Surrey is B.C.’s largest school district, with some 72,000 students. It’s also home to 325 portables, 50 of which were added this year to accommodate a booming population.
The NDP government has pledged to build more schools and eliminate the use of portables, but admits doing so could take at least four years.
That’s a problem for Karen Tan, president and chair of the Surrey District Parents Advisory Council.
“We’ve just got announcements — so announcements and announcements but nothing really happens in our schools. No builds,” Tan told Jill Bennett on CKNW’s The Jill Bennett Show.
Tan said students in Surrey have been forced to learn in portables for more than two decades, and that even newly-built schools are using portables at the expense of playground space.
WATCH: The Surrey school district is dealing with a portable shortage
She said that has forced elementary schools to stagger playtimes in order to make space for everyone, while high schools have moved to a “double bell” system that staggers classes and extends the school day.
“Some students in the same grade do not see each other. Or the teachers do not have time to assist the students before and after school because they are still teaching,” she said.
Surrey is currently in the process of adding two new high schools.

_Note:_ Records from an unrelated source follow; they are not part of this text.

(* ===== verification/ShmData.v ===== *)
(** The shared data and its lookup tables, [common/shmdata.c].

    [shm_t] is the file's static state: the shared block [g_shm], the two hash
    tables, the three managed arrays and the two id counters.  An
    [addr_info_t *] or [stream_info_t *] into the block is the entry's index.

    The tables' keys are pointers, so the state also holds the memory they point
    to: [km_stream] for objects of type [stream_key_t], [km_addr] for objects of
    type [addr_key_t].  Addresses are those the caller or [malloc] provides: a
    pointer argument [key] is the address of the caller's key object, [pkey] the
    result of the [malloc] of an address key, [local] that of a local variable. *)
From stdpp Require Export functions.
From S2P Require Import Prelude Structs Format MgArray IpUtils StreamKey Float32 HashTable Cleanup.
#[local] Open Scope Z_scope.

Definition STREAM_EXPIRED_SEC : Z := 30.

(** [addr_key_t]: the four words [a[4]]. *)
Definition addr_key_t : Type := list Z.
Definition zero_addr : addr_key_t := [0; 0; 0; 0].
Definition addr_key_init_v4 (addr : Z) : addr_key_t := <[0%nat := addr]> zero_addr.

Record keymem := mk_keymem {
  km_stream : ptr -> stream_key_t;
  km_addr : ptr -> addr_key_t
}.

(** ** Callbacks *)

Definition hcmp_v4addr_key (k1 k2 : addr_key_t) : Z :=
  memcmp (flat_map (le_bytes 4) k1) (flat_map (le_bytes 4) k2).

Definition hash_v4addr_key (key : addr_key_t) : Z :=
  Z.lxor (Z.lxor (Z.lxor (key !!! 0%nat) (key !!! 1%nat)) (key !!! 2%nat)) (key !!! 3%nat).
(** One row of the per second table, and the minute totals. *)
Definition second_row (i : Z) (sp : statproc_t) : res statproc_t :=
  last ← aget (ss_flow_stats (stats_last_sec sp)) i;
  cur ← aget (ss_flow_stats (stats_cur_sec sp)) i;
  let d := mk_flow_stats_t (u32diff (fs_packets last) (fs_packets cur))
             (u32diff (fs_bytes last) (fs_bytes cur)) in
  row ← aget (sec_flows sp) i;
  row ← aset row (sec_i sp) d;
  rows ← aset (sec_flows sp) i row;
  let sp := set_sec_flows rows sp in
  Val (if i =? FLOW_TYPE_TOTAL
       then set_last_min_bytes (u64 (last_min_bytes sp + fs_bytes d))
              (set_last_min_packets (u64 (last_min_packets sp + fs_packets d)) sp)
       else sp).

(** [ok]: whether memory can be had in this second.  [ts.tv_sec - tlast_min] is unsigned. *)
Definition every_second (ok : bool) (now0 now1 : Z) (ts : tval_t) (g_shm : sharedif_t) (sp : statproc_t)
    : res statproc_t :=
  if initialized sp =? 0 then Val (_init_state (fun _ => ok) ts g_shm sp) else
  let sp := set_stats_cur_sec (second_stats g_shm) sp in
  sp ← for_each second_row (seqZ 0 SI_NUM_FLOWTYPES) sp;
  let sp := set_sec_i (sec_i sp + 1) sp in
  c_assert (sec_i sp <=? 60) (
  let sp := set_stats_last_sec (stats_cur_sec sp) sp in
  if 60 <=? u32 (tv_sec ts - tlast_min sp)
  then check_minute ok now0 now1 (tv_sec ts) g_shm sp
  else Val sp).

Definition sim_finish (ok : bool) (now0 now1 : Z) (tv_sec : Z) (g_shm : sharedif_t) (sp : statproc_t)
    : res statproc_t := check_minute ok now0 now1 tv_sec g_shm sp.

(** ** statproc/statproc_sim.c: [last_sec] is its static variable *)

Definition sim_before_packet (ok : bool) (now0 now1 : Z) (ts : tval_t) (g_shm : sharedif_t)
    (last_sec : tval_t) (sp : statproc_t) : res (tval_t * statproc_t) :=
  if tv_sec last_sec =? 0 then Val (ts, sp) else
  let ms := tval_diff_ms last_sec ts in
  if 1000 <=? ms then
    sp ← every_second ok now0 now1 ts g_shm sp;
    Val (ts, sp)
  else Val (last_sec, sp).

Definition sim_after_packet := sim_before_packet.
(* ===== verification/Capture.v ===== *)
(** The capture process: [capture/main.c], the processing of the cleanup lists
    of [capture/cleanup.c], [capture/readcap.c] and the callback of
    [capture/capmain.c].

    What a packet's processing needs from outside is a [pkt_env]: the addresses of
    the local key objects, the results of [malloc], the outcomes of the other
    allocations, the clock. *)
From S2P Require Import Prelude Structs Format MgArray IpUtils StreamKey HashTable Packet Cleanup ShmData Export StatProc.
#[local] Open Scope Z_scope.

Record pkt_env := mk_pkt_env {
  pe_key : ptr;
  pe_lookup_key : ptr;
  pe_cleanup_key : ptr;
  pe_malloc_left : ptr;
  pe_malloc_right : ptr;
  pe_ok_pair : bool;
  pe_ok_rehash : bool;
  pe_ok_report : bool;
  pe_now0 : Z;
  pe_now1 : Z
}.

Inductive PktDir : Set := LEFT_TO_RIGHT | RIGHT_TO_LEFT | DIR_NONE.

#[export] Instance PktDir_eq_dec : EqDecision PktDir.
Proof. solve_decision. Defined.

Record pcap_pkthdr32_t := mk_pcap_pkthdr32_t {
  hdr_ts : tval_t;
  hdr_caplen : Z;
  hdr_len : Z
}.

(** ** Counters *)

Definition inc_addr_tx (pktlen : Z) (a : addr_info_t) : addr_info_t :=
  set_ai_txbytes (u32 (ai_txbytes a + pktlen)) (set_ai_txpackets (u32 (ai_txpackets a + 1)) a).
Definition inc_addr_rx (pktlen : Z) (a : addr_info_t) : addr_info_t :=
  set_ai_rxbytes (u32 (ai_rxbytes a + pktlen)) (set_ai_rxpackets (u32 (ai_rxpackets a + 1)) a).

Definition inc_addr_ctrs (left right : Z) (dir : PktDir) (pktlen : Z) (s : shm_t) : res shm_t :=
  match dir with
  | LEFT_TO_RIGHT => s ← upd_addr left (inc_addr_tx pktlen) s; upd_addr right (inc_addr_rx pktlen) s
  | _ => s ← upd_addr right (inc_addr_tx pktlen) s; upd_addr left (inc_addr_rx pktlen) s
  end.

Definition inc_nstreams (a : addr_info_t) : addr_info_t := set_ai_nstreams (u16 (ai_nstreams a + 1)) a.
Definition inc_nstreams_active (a : addr_info_t) : addr_info_t :=
  set_ai_nstreams_active (u16 (ai_nstreams_active a + 1)) a.
Definition dec_nstreams_active (a : addr_info_t) : addr_info_t :=
  set_ai_nstreams_active (u16 (ai_nstreams_active a - 1)) a.

Definition inc_stream (pktlen : Z) (si : stream_info_t) : stream_info_t :=
  set_si_bytes (u32 (si_bytes si + pktlen)) (set_si_packets (u32 (si_packets si + 1)) si).
Lemma addr_for_ok env pkey ts ip mac off m buf s :
  shm_inv s -> is_u32 ip -> fresh_key (pe_lookup_key env) s -> tv_sec ts <> 0 ->
  mac = Val off -> mac_at buf off = Val m ->
  known ip s \/ addr_room ip s /\ pkey <> NULL /\ fresh_key pkey s /\ pe_ok_pair env = true /\
    numOfElements (ht_v4addrs s) < 4294967295 ->
  exists i a s', addr_for env pkey ts ip mac buf s = Val (Some i, i, s') /\
    addr_ready (pe_lookup_key env) pkey ts ip m i a s s'.
Proof.
  intros Hi Hip Hf Hts Hmac Hm Hor. unfold addr_for.
  rewrite (lookup_addr_ok _ _ _ (sv_tbl _ Hi) Hf Hip), bind_Val.
  destruct (store_addr_inv (pe_lookup_key env) (addr_key_init_v4 ip) s Hi Hf) as [Hi1 Hd1].
  set (s1 := store_addr_key _ _ s) in *.
  destruct (addr_dict s !! addr_key_init_v4 ip) as [i |] eqn:Hk.
  { pose proof (map_Forall_lookup_1 _ _ _ _ (sv_vals _ Hi) Hk) as Hb. cbn in Hb.
    destruct (aget_lt (sh_addrs (g_shm s)) i) as [a Ha]; [rewrite (sv_addrs _ Hi); unfold SI_NUM_ADDRS in *; lia |].
    exists i, a, s1. split; [done |]. split; try done.
    - by rewrite Hd1, insert_id.
    - intros Hn. destruct Hn. eexists. exact Hk.
    - intros Hn. destruct Hn. eexists. exact Hk.
    - intros [W1 W2 W3]. by split.
    - change (ht_v4addrs s1) with (ht_v4addrs s). lia. }
  destruct Hor as [[? Hk'] | (Hroom & Hpk & Hfp & Hokp & Hcnt)]; [congruence |].
  rewrite Hmac, bind_Val, Hm, bind_Val, Hokp.
  destruct (shm_addr_alloc_ok pkey (pe_ok_rehash env) ip m s1 Hi1 Hip Hpk Hfp Hcnt (proj1 Hroom) (proj2 Hroom))
    as (i & old & s2 & Ha & Hr & Hfree & Hold & G & Hd2 & _ & Hi2 & Hts2 & Hkm & _ & Hfresh).
  rewrite Ha, bind_Val. pose proof (aget_inv _ _ _ Hold) as Hb.
  set (a2 := new_addr s1 (is_lan ip) ip m old) in *.
  assert (addr_at s2 i a2) as Ha2.
  { unfold addr_at. rewrite G. unfold after_alloc. cbn. by rewrite aget_insert_eq. }
  destruct (upd_addr_at i a2 (set_ai_tstart ts) s2 Ha2) as [-> H3]. rewrite bind_Val.
  exists i, (set_ai_tstart ts a2), (put_addr i (set_ai_tstart ts a2) s2). split; [done |].
  assert (tv_sec (ai_tstart old) = 0) as Hz.
  { unfold taken in Hfree. rewrite Hold in Hfree. apply bool_decide_eq_false in Hfree.
    unfold entry_status, isempty_func, addr_isempty_func in Hfree. cbn in Hfree.
    by destruct (Z.eqb_spec (tv_sec (ai_tstart old)) 0). }
  split.
  - eapply put_addr_inv; [done | exact Ha2 |]. unfold entry_status, isempty_func, addr_isempty_func. cbn.
    by rewrite (proj2 (Z.eqb_neq _ _) Hts).
  - change (sh_addrs (g_shm s1)) with (sh_addrs (g_shm s)) in Hb. rewrite (sv_addrs _ Hi) in Hb.
    unfold SI_NUM_ADDRS in *. lia.
  - change (addr_dict (put_addr _ _ s2)) with (addr_dict s2). by rewrite Hd2, Hd1.
  - exact H3.
  - intros [? Hk']. congruence.
  - intros _. exists old. repeat (split; [done |]). unfold addr_side.
    destruct (is_lan ip); cbn in Hr; destruct (Z.leb_spec i 255); done || lia.
  - intros j b Hj Hjb. apply put_addr_ne; [congruence | lia |]. unfold addr_at. rewrite G.
    unfold after_alloc. cbn. rewrite aget_insert_ne by (congruence || lia). exact Hjb.
  - intros lan [[? Hk'] | Hlan]; [congruence |]. transitivity (side_idx lan s2); [by destruct lan |].
    unfold side_idx at 1. rewrite G. by destruct lan, (is_lan ip).
  - intros _. transitivity (side_idx (is_lan ip) s2); [by destruct (is_lan ip) |].
    unfold side_idx at 1. rewrite G. unfold after_alloc. destruct (is_lan ip); reflexivity.
  - cbn [put_addr g_shm set_g_shm set_sh_addrs sh_streams sh_stream_indexes sh_flow_stats sh_protos]. rewrite G.
    split; [by destruct (is_lan ip) |]. split; [by destruct (is_lan ip) |].
    split; [by destruct (is_lan ip) |]. split; [by destruct (is_lan ip) |].
    split; [exact Hts2 | exact Hkm].
  - intros [W1 W2 W3]. split; cbn [put_addr g_shm set_g_shm set_sh_addrs sh_stream_indexes sh_addr_lan_indexes
      sh_addr_wan_indexes]; rewrite G; unfold after_alloc; destruct (is_lan ip); cbn; try done;
      by apply straddles_next.
  - intros p Hp Hpf. exact (Hfresh p Hp Hpf).
  - change (ht_v4addrs (put_addr _ _ s2)) with (ht_v4addrs s2).
    rewrite (dict_size s2) by apply Hi2. rewrite (dict_size s) by apply Hi. rewrite Hd2, Hd1.
    pose proof (insert_size (addr_dict s) (addr_key_init_v4 ip) i). lia.
Qed.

One, located in Clayton Heights, is slated to open next year while a second in the Grandview Heights area is due to be completed in 2020.
In an email, a spokesperson for the Ministry of Education said eliminating the use of portables is a “top priority” for the government, and that this year’s increase in portables was needed because of the Supreme Court of Canada ruling that required the provincial government to restore staffing levels to pre-2002 levels.
That ruling means smaller class sizes, and hence the need for more classrooms in total.
January 2017: Surrey in desperate need of more schools
The province has established an office to manage capital projects in the city, and is currently reviewing the school district’s five-year capital plan for ways to speed up project approvals, the ministry said.
That’s not good enough for Tan, who said the only thing parents want to hear is the sound of shovels hitting the ground.
“It takes about four to five years for a new school build, and that’s barring no obstacles along the way,” she said.